BEGIN DATA SUPPLIED

(** * yt-live-recorder: recording supervisor, reconnect loop, channel monitor,
      retry executor and filename helpers, embedded from the Python sources.

    Conventions of the embedding.
    - A Python [str] is a [string] (a sequence of 8-bit characters).
    - A Python [int] is a [Z].  A Python [float] is a binary64 number, an
      infinity or a NaN; a finite one is written as the rational it denotes,
      and the way the platform rounds is an explicit argument.
    - Everything the code obtains from outside (the clock, the disk, the
      capture process, the callbacks handed to it, the random generator) is an
      explicit argument of the function that consumes it.
    - A raised exception is the left injection of a sum. *)

From stdpp Require Import gmap strings list fin_maps pretty.
From Stdlib Require Import ZArith QArith Qminmax Qpower Qabs Qround String Ascii List
  Bool Lia Lqa.
Import ListNotations.

Local Open Scope string_scope.
Local Open Scope list_scope.

(* ===================================================================== *)
(** ** src/utils.py                                                        *)
(* ===================================================================== *)
Module Utils.

(** The double-quote character (code 34), one of the nine characters of the
    class that [sanitize_filename] replaces. *)
Definition dquote : ascii := ascii_of_nat 34.

(** Membership in the character class of [sanitize_filename]: less-than,
    greater-than, colon, double quote, slash, backslash, bar, question mark
    and star. *)
Definition reserved (c : ascii) : bool :=
  (c =? "<")%char || (c =? ">")%char || (c =? ":")%char || (c =? dquote)%char
  || (c =? "/")%char || (c =? "\")%char || (c =? "|")%char || (c =? "?")%char
  || (c =? "*")%char.

(** [re.sub] of every character of that class by an underscore. *)
Fixpoint re_sub_reserved (name : string) : string :=
  match name with
  | EmptyString => EmptyString
  | String c rest =>
      String (if reserved c then "_"%char else c) (re_sub_reserved rest)
  end.

(** The character set [' .'] given to [str.strip]. *)
Definition strip_set (c : ascii) : bool := (c =? " ")%char || (c =? ".")%char.

Fixpoint lstrip (s : string) : string :=
  match s with
  | EmptyString => EmptyString
  | String c rest => if strip_set c then lstrip rest else s
  end.

Fixpoint rstrip (s : string) : string :=
  match s with
  | EmptyString => EmptyString
  | String c rest =>
      match rstrip rest with
      | EmptyString => if strip_set c then EmptyString else String c EmptyString
      | kept => String c kept
      end
  end.

(** [s.strip(' .')]. *)
Definition strip (s : string) : string := rstrip (lstrip s).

END DATA SUPPLIED

__WORK ITEM__. Which lines of the data include the string "Definition"? Copy each of them.

__RESPONSE__.
Definition dquote : ascii := ascii_of_nat 34.
Definition reserved (c : ascii) : bool :=
Definition strip_set (c : ascii) : bool := (c =? " ")%char || (c =? ".")%char.
Definition strip (s : string) : string := rstrip (lstrip s).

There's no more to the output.